Does cultivation influence the content and pattern of soil proteins

Proteins comprise one of the largest N inputs to soils. There is, therefore, a need to investigate the factors involved in the inputs and fate of proteins in soil. While land use management is expected to influence the amount and diversity of soil proteins, the responses of protein as a source of mineralizable N to land use changes have not yet been studied. We hypothesized that extractable soil protein could be a sensitive indicator in evaluating the effect of stress in ecosystem. Soil samples were collected in October of 2009 from a native forest (Typic Calcixerolls) and a native rangeland (Typic Calcixerepts) as well as adjacent cultivated fields in Zagros area, central Iran. Tris-HCl buffer (pH 6.8) containing 1% (w/v) SDS was used for soil protein extraction. The results showed that soil protein content decreased by 64% and 55% in cultivated sites, as compared with their corresponding native forest and native rangeland sites, respectively. To determine the effects of land use changes on soil protein pattern, SDS-PAGE was carried out. Electrophoretic patterns of soil proteins from agricultural soils were clearly different from those of native lands. Protein bands ranged from 17 to 90kDa and from 20 to 62kDa in native forest and in the adjacent cultivated soils, respectively. Protein bands were detected in the range of 17-57kDa for the native rangeland soil but in the range of 17-198kDa for the adjacent cultivated soil.
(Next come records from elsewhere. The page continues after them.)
(** The [try] block of [syncFromDiscogs]. *)
Definition syncTry (env : Env) (skip : bool) (startTime : Z)
    : M (list VinylRecord.t * SyncResult) :=
  checkCancelled ;;;
  onProgress connecting 0 (js "Connecting to Discogs API...") ;;;
  emit TestConnection ;;;
  let connectionTest := testConnection env in
  (if negb (connected connectionTest)
   then throw (Error (connectionMessage connectionTest)) else ret tt) ;;;
  onProgress connecting 10
    (js "Connected as "
     ++ default (js "Unknown User") (optStrTruthy (username connectionTest))) ;;;
  onProgress fetching 20 (js "Fetching collection from Discogs...") ;;;
  emit GetAllUserCollection ;;;
  modify (fun s => if cancelRequested env then cancelCurrentSync s else s) ;;;
  discogsReleases <- liftEither (getAllUserCollection env) ;;
  checkCancelled ;;;
  (if Nat.eqb (length discogsReleases) 0
   then throw (Error NO_RELEASES) else ret tt) ;;;
  onProgress fetching 40
    (js "Fetched " ++ showNat (length discogsReleases) ++ js " releases") ;;;
  enrichedReleases <-
    (if skip then
       onProgress fetching 60 (js "Skipping master data for faster sync...") ;;;
       ret (List.map
              (fun r => {| DiscogsService.release := r;
                           DiscogsService.master := None |})
              discogsReleases)
     else
       onProgress fetching 50 (js "Fetching master release data...") ;;;
       emit (EnrichWithMasterData discogsReleases) ;;;
       enriched <- liftEither (enrichWithMasterData env discogsReleases) ;;
       onProgress fetching 60
         (js "Enriched " ++ showNat (length enriched)
          ++ js " releases with master data") ;;;
       ret enriched) ;;
  onProgress transforming 70 (js "Converting releases to app format...") ;;;
  let transformedRecords := transformAll env 0 enrichedReleases in
  let validRecords := filterValidRecords transformedRecords in
  (if negb (Nat.eqb (length validRecords) (length transformedRecords))
   then pushError
          (invalidMessage (length transformedRecords - length validRecords))
   else ret tt) ;;;
  onProgress transforming 80
    (js "Processed " ++ showNat (length validRecords) ++ js " valid records") ;;;
  onProgress caching 90 (js "Saving to local cache...") ;;;
  now <- dateNow env ;;
  let syncDuration := (now - startTime)%Z in
  errs <- gets errors ;;
  cacheCollectionM env validRecords syncDuration errs ;;;
  onProgressCount complete 100
    (js "Sync complete! " ++ showNat (length validRecords) ++ js " records cached")
    (length validRecords) ;;;
  errs <- gets errors ;;
  ret (validRecords,
       {| success := true; recordsProcessed := length validRecords;
          resultErrors := errs; duration := syncDuration; fromCache := false |}).

(** The [catch] block. *)
Definition syncCatch (env : Env) (startTime : Z) (e : exn)
    : M (list VinylRecord.t * SyncResult) :=
  let errorMessage := messageOr (js "Unknown sync error") e in
  pushError errorMessage ;;;
  onProgress error 0 (js "Sync failed: " ++ errorMessage) ;;;
  cachedRecords <- gets (fun s => getCachedCollection (store s)) ;;
  match cachedRecords with
  | Some ((_ :: _) as records) =>
      now <- dateNow env ;;
      errs <- gets errors ;;
      ret (records,
           {| success := false; recordsProcessed := length records;
              resultErrors := errs; duration := (now - startTime)%Z;
              fromCache := true |})
  | _ =>
      now <- dateNow env ;;
      errs <- gets errors ;;
      ret ([],
           {| success := false; recordsProcessed := 0;
              resultErrors := errs; duration := (now - startTime)%Z;
              fromCache := false |})
  end.

Definition syncFromDiscogs (env : Env) (skip : bool)
    : M (list VinylRecord.t * SyncResult) :=
  busy <- gets isSync ;;
  if busy then throw (Error (js "Sync already in progress"))
  else
    modify (fun s => setErrors [] (setFlags true false s)) ;;;
    startTime <- dateNow env ;;
    finally (catch (syncTry env skip startTime) (syncCatch env startTime))
      (setFlags false false).

Definition isCacheValidM (env : Env) : M bool :=
  metadata <- gets (fun s => getMetadata (store s)) ;;
  match metadata with
  | None => ret false
  | Some _ =>
      now <- dateNow env ;;
      gets (fun s => isCacheValid now (store s))
  end.

Definition getVinylRecords (env : Env) (options : SyncOptions)
    : M (list VinylRecord.t * SyncResult) :=
  let fresh := syncFromDiscogs env (skipMasterData options) in
  if negb (forceRefresh options) then
    isValid <- isCacheValidM env ;;
    if isValid then
      cachedRecords <- gets (fun s => getCachedCollection (store s)) ;;
      match cachedRecords with
      | Some ((_ :: _) as records) =>
          onProgressCount complete 100
            (js "Loaded " ++ showNat (length records) ++ js " records from cache")
            (length records) ;;;
          ret (records,
               {| success := true; recordsProcessed := length records;
                  resultErrors := []; duration := 0; fromCache := true |})
      | _ => fresh
      end
    else fresh
  else fresh.

(** The percentages that the progress callback has received. *)
Definition percentages (events : list Event) : list Z :=
  omap (fun e => match e with OnProgress p => Some (progress p) | _ => None end) events.

Definition remoteCalls (events : list Event) : list Event :=
  List.filter isRemote events.

Fixpoint nonDecreasing (l : list Z) : bool :=
  match l with
  | [] => true
  | a :: rest =>
      match rest with
      | [] => true
      | b :: _ => Z.leb a b && nonDecreasing rest
      end
  end.

(** What the [catch] block answers with: the cached records, if any. *)
Definition fallbackRecords (st : Store) : list VinylRecord.t :=
  default [] (getCachedCollection st).

(** The start time and the state with which the [try] block is entered. *)
Definition started (env : Env) (s : State) : Z * State :=
  (clock env (ticks s),
   {| isSync := true; cancelSync := false; store := store s;
      errors := []; trace := trace s; ticks := S (ticks s) |}).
Land use changes were found not only to decrease significantly the amount of soil proteins but also to influence the protein pattern. We achieved the objective of this paper which was to show the potential of the quantity and diversity of soil proteins as indicators of land use changes. The presented soil protein extraction method as well as soil protein content and pattern determination require further validation in a variety of soils types, climates and land use systems.